Look through the material below. Return exactly the lines from the one with "- goemail.go (the" through the one with "- gomail.go (the", both included.

Supplied data
# # # # #
(* ===== verification/AsyncEndToEnd.v ===== *)
(** * An asynchronous client and a server

    The asynchronous connection against [server_answer], the server's parts composed. *)

From Stdlib Require Import ZArith Lia Init.Byte.
From stdpp Require Import base list strings gmap.
From S2P Require Import Prelude Endian Message Buffer RpcMessage NetConn External ClientConf Decode Demo RpcProps.
From S2P Require Import ServerAnswer ClientCall ClientAsync ClientAsyncRead ClientAsyncSystem ClientAsyncInv.
From S2P Require Import ClientAsyncProps.

Section Echo.
Context (H1 : Host) `{AssertMode}.
#[local] Existing Instance H1.
Variable setting : RpcClientSetting.
Let limit := cl_recv_max_msg_size_ setting.
Hypothesis limit_fits : fits_u 32 limit.

(** What the server answers to the request of a call. *)
Lemma echo_answer op body :
  fits_u 16 op -> 0 < len body <= 1000 ->
  server_answer (stream [request_message 1 op body]) = @stream le_host [answer_message le_host (1, op, body)].
Proof. intros Hop Hb. rewrite !stream_singleton. by apply (server_answer_echo H1 op body). Qed.

(** An asynchronous call through client and server. When the request of a call of the echo
    service was written and what the server puts on its wire for it has arrived, in
    whatever blocks both happened, the user's handler has been told exactly once: OK, the
    service, the opcode, and the payload of the call. *)
Lemma async_echo_end_to_end (s : ASys) op body :
  a_reach setting s -> live (aconn s) -> has_handler setting = true ->
  fits_u 16 op -> 0 < len body <= 1000 -> limit = 0 \/ 1017 <= limit ->
  sent_log (aconn s) = [request_message 1 op body] ->
  awire s = stream (sent_log (aconn s)) -> arcvd s = server_answer (awire s) ->
  acalls s = [mkUpcall Status_OK 1 op body].
Proof.
  intros Hr Hl Hh Hop Hb Hlim Elog Ew Er. rewrite Ew, Elog, echo_answer in Er by done.
  assert (len (RpcResponseMessage_net_str (H:=le_host) (RpcResponseMessage_new 1 op body)) = 17 + len body) as Ep
    by (rewrite zlen_RpcResponseMessage_net_str; reflexivity).
  destruct (answers_delivered H1 le_host setting limit_fits s [(1, op, body)]) as (E & _); try done.
  - right. rewrite Er, stream_singleton, zlen_net_str. cbn [payload_ answer_message Message_of_data answer_payload].
    rewrite Ep. unfold sizeof_Header. lia.
  - apply Forall_singleton. split; [done|]. split; [done|]. unfold sizeof_RpcResponseHeader. fold limit. lia.
Qed.
End Echo.

(** ** Worked example *)

(** A call is sent, written in one block, and its answer arrives in two. *)
Definition demo_exchange : list aevent :=
  let request := request_message 1 7 [x68; x69] in
  let answer := server_answer (net_str request) in
  [ASend request; AWriteDone; AReadDone (ztake 18 answer); AReadDone (zdrop 18 answer)].

Lemma async_echo_example :
  exists s, a_demo_run demo_exchange = Some s /\ acalls s = [mkUpcall Status_OK 1 7 [x68; x69]].
Proof.
  eexists. split; [vm_compute; reflexivity|].
  apply (async_echo_end_to_end le_host a_demo_setting a_demo_fits).
  - apply (a_demo_run_reach demo_exchange). vm_compute. reflexivity.
  - reflexivity.
  - reflexivity.
  - split; done.
  - split; vm_compute; congruence.
  - right. vm_compute. discriminate.
  - reflexivity.
  - vm_compute. reflexivity.
  - vm_compute. reflexivity.
Defined.
Lemma Captain_init_services (b : Boot) (c : Captain) (cfg : Config) :
  init_framework b Captain_new = Done (true, c) -> setting_ptr_ c = Some (Some cfg) ->
  Captain_init stack b (Captain_new, Dispatcher_new) =
    match service_conf cfg with
    | None => Done (false, (c, Dispatcher_new))
    | Some conf =>
        (_ ← on_dispatcher (register_service XTRA_TASK_SERVICE
                (mkXtraTaskService "XtraTaskService" (Some conf)) (exec_threads_ok b) (add_timer_ok b));
         ok ← on_dispatcher Dispatcher_init;
         if negb (ok : bool) then mret false else
         _ ← on_captain (on_net_server (service (listen_ok b)));
         _ ← on_captain (modify (set_cap_initialized true));
         mret true) (c, Dispatcher_new)
    end.
Proof.
  intros Hf Hset. unfold Captain_init.
  assert (captain_setting c = Done (Some cfg, c)) as Hcs
    by (unfold captain_setting, mbind, M_bind, safe_assert; simpl; by rewrite Hset).
  unfold mbind, M_bind, on_captain, zoom. cbn -[XtraTaskService_init service_conf]. rewrite Hf.
  cbn -[XtraTaskService_init service_conf]. rewrite Hcs. cbn -[service_conf XtraTaskService_init]. unfold lift. rewrite XtraTaskService_init_eq.
  by destruct (service_conf cfg).
Qed.

Lemma Captain_init_again (b : Boot) (c : Captain) d :
  cap_initialized_ c = true -> Captain_init stack b (c, d) = Done (false, (c, d)).
Proof. intros Hc. unfold Captain_init, on_captain, zoom, mbind, M_bind. simpl. by rewrite Hc. Qed.

(** A start that serves. *)
Lemma captain_starts (b : Boot) (cfg : Config) (conf : ExecutorConf) :
  start_of b = StartServes cfg conf ->
  exists c d s, Captain_init stack b (Captain_new, Dispatcher_new) = Done (true, (c, d)) /\
    net_server_ptr_ c = Some s /\ server_ready cfg s /\
    Dispatcher.initialized_ d = true /\ services_ready b conf d /\
    (setting_ptr_ c = Some (Some cfg) /\ status_ptr_ c = true /\ timer_ptr_ c = Some [] /\
     dp_calls d = [CallAttachRuntime "Dispatcher"]) /\
    forall b', Captain_init stack b' (c, d) = Done (false, (c, d)).
Proof.
  unfold start_of. pose proof (init_framework_spec b) as Hf. destruct (framework_of b) as [| |cfg']; [done..|].
  destruct Hf as (c & s & Hf & Hc & Hset & Htp & Hst & Hs & (Hacc & Hconns & Hcount & Hcalls & Htimer)).
  destruct (service_conf cfg') as [conf'|] eqn:Hconf; [|done].
  destruct (assert_stops && _) eqn:Hn; [done|]. destruct (listen_ok b) eqn:Hl; [|done]. intros [= -> ->].
  rewrite (Captain_init_services b c cfg), Hconf by done.
  unfold mbind, M_bind, on_dispatcher, zoom. cbn [fst snd].
  destruct (register_then_init b conf) as (d1 & d & Hr & Hi & Hd & Hdp & Hsv); [done|].
  rewrite Hr. cbn [fst snd]. rewrite Hi. cbn [fst snd negb].
  unfold on_captain, on_net_server, zoom. cbn [fst snd]. rewrite Hs, Hl.
  eexists _, _, _. split; [reflexivity|]. cbn. split; [done|]. split.
  { split_and!; [by rewrite Hacc|done|done|cbn; by rewrite Hcalls|done]. }
  split_and!; [done..|]. by intros b'; apply Captain_init_again.
Qed.
(** * goemail: the retry-and-delivery core, embedded and verified

    The package [goemail] builds a mail message and delivers it over SMTP
    inside a retry loop with exponential backoff and jitter.  This file
    embeds the package's Go code as Rocq functions and proves (or refutes)
    the properties its specification states.

    Sources embedded:
    - goemail.go (the documented revision, with [attachments] and
      [SetAttachements]): the data model, [New], the two [validate]
      methods, the setters, [SetContent], [sendBy], [Send];
    - gomail.go (the documented revision): [gomailSender.Send],
      [sendEmail], [getMessage];
    - gomail.go, earlier revision: its [getMessage] (module [Gomail0]);
    - helper.go, in its two revisions: the documented one whose loop is
      [for i := 1; i <= retry; i++], and the earlier one whose loop is
      [for i := 0; i < retry; i++] (module [Helper0]).

    Conventions.  A Go [int], [int64] and [time.Duration] is a [Z] with the
    64-bit wrap-around written out ([wrap64]).  A Go [string] is a
    [string] of bytes, so [String.length] is Go's [len].  A Go [error] is
    [option string]: [None] is [nil], [Some m] an error whose message is
    [m].  A panic is an outcome of its own. *)

From Stdlib Require Import ZArith List String Ascii Bool Lia.
Import ListNotations.
Local Open Scope string_scope.
Local Open Scope list_scope.
Local Open Scope Z_scope.

Set Implicit Arguments.

(** ** Machine integers *)

Module Int64.

Definition min : Z := - 2 ^ 63.
Definition max : Z := 2 ^ 63 - 1.

(** Two's complement wrap-around of a 64-bit signed result. *)
Definition wrap64 (z : Z) : Z := (z + 2 ^ 63) mod 2 ^ 64 - 2 ^ 63.

Definition add (a b : Z) : Z := wrap64 (a + b).
Definition mul (a b : Z) : Z := wrap64 (a * b).

Definition in_range (z : Z) : Prop := min <= z <= max.

End Int64.

(** ** Errors and outcomes *)

Definition error : Type := option string.
Definition nil_error : error := None.

(** [errors.New] and [fmt.Errorf] with a constant format. *)
Definition errors_New (m : string) : error := Some m.

Definition ErrContentMissing : string := "content missing".
Definition ErrTimeout : string := "send email timeout".
Definition ErrExhausted : string := "retries are exhausted".
Definition ErrNoContent : string := "not content provided".

(** ** goemail.go: the data model *)

Definition ContentHTML : string := "html".
Definition ContentText : string := "text".

(** [gomail.Dialer], as [gomail.NewDialer] fills it. *)
Record Dialer : Type := mkDialer {
  Host : string;
  Port : Z;
  Username : string;
  Password : string;
  SSL : bool
}.
Record state : Type := State {
  (* results *)
  incr_results : option (list item);
  fts_results : option (list item);
  found_items : option (list item);
  (* status *)
  selection_pending : bool;
  loading_pending : bool;
  auto_fts_phrase : option pystr;
  (* widgets *)
  line_text : pystr;                 (* lineEditSearch.text() *)
  line_focus : bool;                 (* lineEditSearch.hasFocus() *)
  completer : option (list pystr);   (* lineEditSearch.completer() *)
  list_rows : nat;                   (* listWidgetIndex.count() *)
  current_row : Z;                   (* listWidgetIndex.currentRow() *)
  label_searching : bool;            (* labelSearching.isVisible() *)
  web_url : pystr;                   (* webView.url().toString() *)
  (* single-shot timers: the interval of each active one *)
  timers : timer -> option Z;
  (* requests issued so far, oldest first *)
  calls : list call
}.

Definition set_incr_results v s :=
  State v (fts_results s) (found_items s) (selection_pending s)
    (loading_pending s) (auto_fts_phrase s) (line_text s) (line_focus s)
    (completer s) (list_rows s) (current_row s) (label_searching s)
    (web_url s) (timers s) (calls s).
Definition set_fts_results v s :=
  State (incr_results s) v (found_items s) (selection_pending s)
    (loading_pending s) (auto_fts_phrase s) (line_text s) (line_focus s)
    (completer s) (list_rows s) (current_row s) (label_searching s)
    (web_url s) (timers s) (calls s).
Definition set_found_items v s :=
  State (incr_results s) (fts_results s) v (selection_pending s)
    (loading_pending s) (auto_fts_phrase s) (line_text s) (line_focus s)
    (completer s) (list_rows s) (current_row s) (label_searching s)
    (web_url s) (timers s) (calls s).
Definition set_selection_pending v s :=
  State (incr_results s) (fts_results s) (found_items s) v
    (loading_pending s) (auto_fts_phrase s) (line_text s) (line_focus s)
    (completer s) (list_rows s) (current_row s) (label_searching s)
    (web_url s) (timers s) (calls s).
Definition set_loading_pending v s :=
  State (incr_results s) (fts_results s) (found_items s) (selection_pending s)
    v (auto_fts_phrase s) (line_text s) (line_focus s)
    (completer s) (list_rows s) (current_row s) (label_searching s)
    (web_url s) (timers s) (calls s).
Definition set_auto_fts_phrase v s :=
  State (incr_results s) (fts_results s) (found_items s) (selection_pending s)
    (loading_pending s) v (line_text s) (line_focus s)
    (completer s) (list_rows s) (current_row s) (label_searching s)
    (web_url s) (timers s) (calls s).
Definition set_line_text v s :=
  State (incr_results s) (fts_results s) (found_items s) (selection_pending s)
    (loading_pending s) (auto_fts_phrase s) v (line_focus s)
    (completer s) (list_rows s) (current_row s) (label_searching s)
    (web_url s) (timers s) (calls s).
Definition set_line_focus v s :=
  State (incr_results s) (fts_results s) (found_items s) (selection_pending s)
    (loading_pending s) (auto_fts_phrase s) (line_text s) v
    (completer s) (list_rows s) (current_row s) (label_searching s)
    (web_url s) (timers s) (calls s).
Definition set_completer v s :=
  State (incr_results s) (fts_results s) (found_items s) (selection_pending s)
    (loading_pending s) (auto_fts_phrase s) (line_text s) (line_focus s)
    v (list_rows s) (current_row s) (label_searching s)
    (web_url s) (timers s) (calls s).
Definition set_list_rows v s :=
  State (incr_results s) (fts_results s) (found_items s) (selection_pending s)
    (loading_pending s) (auto_fts_phrase s) (line_text s) (line_focus s)
    (completer s) v (current_row s) (label_searching s)
    (web_url s) (timers s) (calls s).
Definition set_current_row v s :=
  State (incr_results s) (fts_results s) (found_items s) (selection_pending s)
    (loading_pending s) (auto_fts_phrase s) (line_text s) (line_focus s)
    (completer s) (list_rows s) v (label_searching s)
    (web_url s) (timers s) (calls s).
Definition set_label_searching v s :=
  State (incr_results s) (fts_results s) (found_items s) (selection_pending s)
    (loading_pending s) (auto_fts_phrase s) (line_text s) (line_focus s)
    (completer s) (list_rows s) (current_row s) v
    (web_url s) (timers s) (calls s).
Definition set_timers v s :=
  State (incr_results s) (fts_results s) (found_items s) (selection_pending s)
    (loading_pending s) (auto_fts_phrase s) (line_text s) (line_focus s)
    (completer s) (list_rows s) (current_row s) (label_searching s)
    (web_url s) v (calls s).
Definition set_calls v s :=
  State (incr_results s) (fts_results s) (found_items s) (selection_pending s)
    (loading_pending s) (auto_fts_phrase s) (line_text s) (line_focus s)
    (completer s) (list_rows s) (current_row s) (label_searching s)
    (web_url s) (timers s) v.
(** X4: [Create] always returns; it costs one test fetch and one reading of
    the clock when SOCKS5 answers and two of each otherwise, stamps the
    proxy with the last of these readings, writes to no other struct and
    starts no goroutine. *)
Theorem Proxy_Create_cost_and_frame env a testURL w p :
  heap w !! a = Some p ->
  exists w' p' n,
    Proxy_Create env a testURL w = (Val tt, w') /\
    heap w' !! a = Some p' /\
    n = Create_cost env p testURL w /\ (1 <= n <= 2)%nat /\
    requests w' = (requests w + n)%nat /\ ticks w' = (ticks w + n)%nat /\
    lastRequest p' = wall env (ticks w' - 1)%nat /\
    length (heap w') = length (heap w) /\
    (forall b, b <> a -> heap w' !! b = heap w !! b) /\
    ready w' = ready w.
Proof.
  intros Hp. rewrite (Proxy_Create_eq env a testURL w p Hp).
  destruct (after_Create_facts env a p testURL w)
    as (Hn & Hr & Ht & Hy & Hl & Hf & p' & Hh & Hs).
  exists (after_Create env a p testURL w), p', (Create_cost env p testURL w).
  split; [reflexivity|].
  split; [rewrite Hh; eauto using lookup_store|].
  rewrite Ht. repeat split; auto; try lia;
    rewrite Hs; f_equal; lia.
Qed.


(** ** [ProxyPool.UpdateCounts] *)

Lemma usable_mono env pool k k' q :
  wall env k <= wall env k' ->
  usable env pool k q = true -> usable env pool k' q = true.
Proof.
  unfold usable, idle. intros Hk H. apply andb_true_iff in H.
  destruct H as [Hi Ha]. apply andb_true_iff. split; [|exact Ha].
  apply float64_gt_Seconds. apply float64_gt_Seconds in Hi.
  pose proof (time_Sub_mono _ _ (lastRequest q) Hk). lia.
Qed.

Lemma UpdateCounts_range_counts env pool ps alive available w :
  Forall (fun a => is_Some (heap w !! a)) ps ->
  exists al av w',
    UpdateCounts_range env pool ps alive available w = (Val (al, av), w') /\
    heap w' = heap w /\ requests w' = requests w /\ ready w' = ready w /\
    trace w' = trace w /\
    al = alive + Z.of_nat (length (List.filter (alive_in (heap w)) ps)) /\
    ticks w' = (ticks w + length (List.filter (alive_in (heap w)) ps))%nat /\
    available <= av <= available + (al - alive) /\
    (available < av ->
     exists b q k, b ∈ ps /\ heap w !! b = Some q /\
                   usable env pool k q = true /\ (ticks w <= k < ticks w')%nat).
Proof.
  revert alive available w.
  induction ps as [|b rest IH]; intros alive available w Hv.
  - exists alive, available, w. simpl. repeat split; auto; lia.
  - inversion Hv as [|? ? [q Hq] Hrest]; subst.
    cbn [UpdateCounts_range List.filter].
    replace (alive_in (heap w) b) with (Alive q)
      by (unfold alive_in; rewrite Hq; reflexivity).
    unfold mbind, M_bind, field, time_Since, time_Now, mret, M_ret.
    rewrite Hq. cbn beta iota.
    destruct (Alive q) eqn:Ea.
    + rewrite Hq. unfold mbind, M_bind. cbn beta iota.
      set (w1 := mkWorld (heap w) (S (ticks w)) (requests w) (ready w) (trace w)).
      destruct (float64_gt (Seconds (time_Sub (wall env (ticks w)) (lastRequest q)))
                           (float64 (RateLimit pool))) eqn:Eg.
      * destruct (IH (alive + 1) (available + 1) w1 Hrest)
          as (al & av & w' & E & Hh & Hn & Hy & Htr & Hal & Ht & Hav & Hex).
        exists al, av, w'. simpl in *. rewrite E.
        repeat split; auto; try lia.
        intros _. exists b, q, (ticks w).
        repeat split; auto; [left | | lia].
        unfold usable, idle. rewrite Eg, Ea. reflexivity.
      * destruct (IH (alive + 1) available w1 Hrest)
          as (al & av & w' & E & Hh & Hn & Hy & Htr & Hal & Ht & Hav & Hex).
        exists al, av, w'. simpl in *. rewrite E.
        repeat split; auto; try lia.
        intros Hlt. destruct (Hex Hlt) as (c & qc & k & H1 & H2 & H3 & H4).
        exists c, qc, k. repeat split; auto; [right; auto | lia | lia].
    + destruct (IH alive available w Hrest)
        as (al & av & w' & E & Hh & Hn & Hy & Htr & Hal & Ht & Hav & Hex).
      exists al, av, w'. rewrite E.
      repeat split; auto; try lia.
      intros Hlt. destruct (Hex Hlt) as (c & qc & k & H1 & H2 & H3 & H4).
      exists c, qc, k. repeat split; auto; [right; auto | lia | lia].
Qed.

(** X5: [UpdateCounts] sets [AliveCount] to the number of proxies of the
    pool that are alive and [AvailableCount] to a number between 0 and
    [AliveCount]; it reads the clock once for each alive proxy and changes
    nothing else, neither the list, the settings nor any proxy. *)
Theorem UpdateCounts_counts env pool w :
  Forall (fun a => is_Some (heap w !! a)) (proxies pool) ->
  exists pool' w',
    UpdateCounts env pool w = (Val pool', w') /\
    AliveCount pool' =
      Z.of_nat (length (List.filter (alive_in (heap w)) (proxies pool))) /\
    0 <= AvailableCount pool' <= AliveCount pool' /\
    AliveCount pool' <= Z.of_nat (length (proxies pool)) /\
    ticks w' = (ticks w + Z.to_nat (AliveCount pool'))%nat /\
    proxies pool' = proxies pool /\ TestURL pool' = TestURL pool /\
    RateLimit pool' = RateLimit pool /\ RetestDelay pool' = RetestDelay pool /\
    heap w' = heap w /\ requests w' = requests w /\ ready w' = ready w /\
    trace w' = trace w.
Proof.
  intros Hv. unfold UpdateCounts, mbind, M_bind, mret, M_ret.
  destruct (UpdateCounts_range_counts env pool (proxies pool) 0 0 w Hv)
    as (al & av & w' & E & Hh & Hn & Hy & Htr & Hal & Ht & Hav & _).
  rewrite E. eexists _, w'. split; [reflexivity|]. simpl.
  pose proof (filter_length_le (alive_in (heap w)) (proxies pool)).
  repeat split; auto; try lia.
Qed.
Definition signals_of (run : list WorkerEvent) : list Signal :=
  omap (fun e => match e with Emit s => Some s | Work _ => None end) run.

(** The progress signals that an unstopped worker forwards for a log. *)
Definition progress_signals (tr : list Action) : list Signal :=
  omap (fun a => match a with
                 | Progress current total message =>
                     Some (SigProgress current total message)
                 | _ => None
                 end) tr.

(** The cancellation contract in the words of the specification, for a
    stop request that lands just before step [t] of the scan: no
    per-image or per-pair work is started from step [t] on, the results
    are not delivered, and the completion of the attempt is signalled. *)
Definition cooperative_cancellation (w : World) (folder_path : string)
  (hash_size similarity_threshold : Z) (t : nat) : Prop :=
  let tr := (find_similar_images w folder_path hash_size
               similarity_threshold true).1 in
  let run := ScanWorker_run w folder_path hash_size similarity_threshold
               (Some t) in
  (forall a, a ∈ drop t tr -> is_work a = false)
  /\ (forall g, SigResults g ∉ signals_of run)
  /\ SigFinished ∈ signals_of run.

(** The worker of [demo_world], stopped after the first image was hashed:
    the remaining four images are still opened and all six pairs are still
    compared, and nothing is emitted after the second progress signal. *)
Lemma demo_cancelled_run :
  ScanWorker_run demo_world "d" 8 2 (Some 3%nat)
  = [Emit (SigProgress 0 10 (MsgHashStart 5));
     Work (Open "d/c.PNG");
     Emit (SigProgress 1 10 (MsgHashing 1 5));
     Work (Open "d/b.jpg"); Work (Open "d/a.png"); Work (Open "d/z.gif");
     Work (Open "d/bad.bmp");
     Work (Sub "d/c.PNG" "d/b.jpg"); Work (Sub "d/c.PNG" "d/a.png");
     Work (Sub "d/c.PNG" "d/z.gif"); Work (Sub "d/b.jpg" "d/a.png");
     Work (Sub "d/b.jpg" "d/z.gif"); Work (Sub "d/a.png" "d/z.gif")]%string.
Proof. vm_compute. reflexivity. Qed.
(** The two counting loops of [getSellerOrderStats]: one increment per
    item of a view that is the seller's and has the given status. *)
Definition countItems (st : ItemClaimStatus) (views : list SellerOrderView)
  : nat :=
  fold_left
    (fun n order =>
       fold_left
         (fun n item =>
            if vi_claimedByMe item && bool_decide (vi_claimStatus item = st)
            then S n else n)
         (v_items order) n)
    views 0%nat.

Section AdminListing.

Variable getTime : string → Z.

Definition countOrdersForSeller (w : World) (sellerId : string) : nat :=
  length (getOrdersForSeller getTime w sellerId).

Definition getSellerOrderStats (w : World) (sellerId : string)
  : SellerOrderStats :=
  let activeOrders := getOrdersForSeller getTime w sellerId in
  let archivedOrders := getArchivedOrdersForSeller getTime w sellerId in
  {| st_activeOrders := length activeOrders;
     st_claimedItems := countItems claimed activeOrders;
     st_fulfilledItems := countItems fulfilled archivedOrders;
     st_archivedOrders := length archivedOrders |}.

Definition getAllOrdersForAdmin (w : World) : list AdminOrderView :=
  map buildAdminOrderView (getAllOrders getTime w).

Definition getActiveOrdersForAdmin (w : World) : list AdminOrderView :=
  map buildAdminOrderView
    (List.filter
       (fun o => negb (bool_decide (status o = closed))
                 && negb (bool_decide (status o = cancelled)))
       (getAllOrders getTime w)).

Definition getArchivedOrdersForAdmin (w : World) : list AdminOrderView :=
  map buildAdminOrderView
    (List.filter
       (fun o => bool_decide (status o = closed)
                 || bool_decide (status o = cancelled))
       (getAllOrders getTime w)).

End AdminListing.

End Orders.
Export Orders.

(* ===================================================================== *)
(** * Vocabulary of the properties *)
(* ===================================================================== *)

(** Well-formed inventory: at most one entry per blueprint.  Registration
    creates the empty inventory and both writers keep the property. *)
Definition inventoryOk (inv : list SellerInventoryItem) : Prop :=
  NoDup (map inv_blueprintId inv).

(** Every seller record of the directory has a well-formed inventory. *)
Definition inventoriesOk (dir : SellerDir) : Prop :=
  map_Forall (fun _ seller => inventoryOk (seller_inventory seller)) dir.

(** The quantity a seller record holds of a blueprint. *)
Definition quantityOf (inv : list SellerInventoryItem) (b : string) : Z :=
  quantityOrZero (findInventoryItem inv b).

(** Every order file is named after the id of the order it holds.
    [saveOrder] establishes this and every operation keeps it. *)
Definition ordersOk (w : World) : Prop :=
  map_Forall (fun key order => getOrderFilePath (orderId order) = key)
             (ordersDir w).

(** The stock that an inventory holds of blueprint [b]: the quantity
    stored in its first entry for [b], and 0 when it has no entry for [b]. *)
Inductive stocks (inv : list SellerInventoryItem) (b : string) : Z → Prop :=
  | stocks_entry pre item post :
      inv = (pre ++ item :: post)%list →
      b ∉ map inv_blueprintId pre →
      inv_blueprintId item = b →
      stocks inv b (inv_quantity item)
  | stocks_none :
      b ∉ map inv_blueprintId inv →
      stocks inv b 0.

(** A seller covers an order when the seller's stock of every requested
    item reaches the requested quantity. *)
Definition covers (seller : SellerWithInventory) (items : list (string * Q))
  : Prop :=
  ∀ b q, (b, q) ∈ items →
    ∃ n, stocks (seller_inventory seller) b n ∧ (q <= inject_Z n)%Q.


(** Position by position, every claim stored as fulfilled in [w] is stored
    unchanged in [w']. *)
Definition keepsFulfilled (w w' : World) : Prop :=
  ∀ key order i c,
    ordersDir w !! key = Some order →
    itemClaims order !! i = Some c →
    claimStatus c = fulfilled →
    ∃ order', ordersDir w' !! key = Some order'
              ∧ itemClaims order' !! i = Some c.

(** Readers used to state what a scenario leaves in the store. *)
Definition claimStatusOf (w : World) (oid bid : string)
  : option ItemClaimStatus :=
  match getOrderById w oid with
  | Some order => claimStatus <$> findClaim (itemClaims order) bid
  | None => None
  end.

Definition statusOf (w : World) (oid : string) : option OrderStatus :=
  status <$> getOrderById w oid.

Definition stockOf (w : World) (sellerId bid : string) : Z :=
  getSellerBlueprintQuantity (sellersDir w) sellerId bid.

Definition claimOf (w : World) (oid bid : string) : option OrderItemClaim :=
  match getOrderById w oid with
  | Some order => findClaim (itemClaims order) bid
  | None => None
  end.

(* ===================================================================== *)
(** * Sample stores *)
(* ===================================================================== *)

Definition sellerWith (sid discord : string) (inv : list SellerInventoryItem)
  : SellerWithInventory :=
  mkSeller sid discord "hash" active None "t0" "t0" inv.

Definition demoSeller : SellerWithInventory :=
  sellerWith "S1" "alice" [mkInventoryItem "A" 5; mkInventoryItem "B" 2].

Definition demoSellers : SellerDir := <["S1" := demoSeller]> ∅.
# # # # #
Problem solution
    - goemail.go (the documented revision, with [attachments] and
      [SetAttachements]): the data model, [New], the two [validate]
      methods, the setters, [SetContent], [sendBy], [Send];
    - gomail.go (the documented revision): [gomailSender.Send],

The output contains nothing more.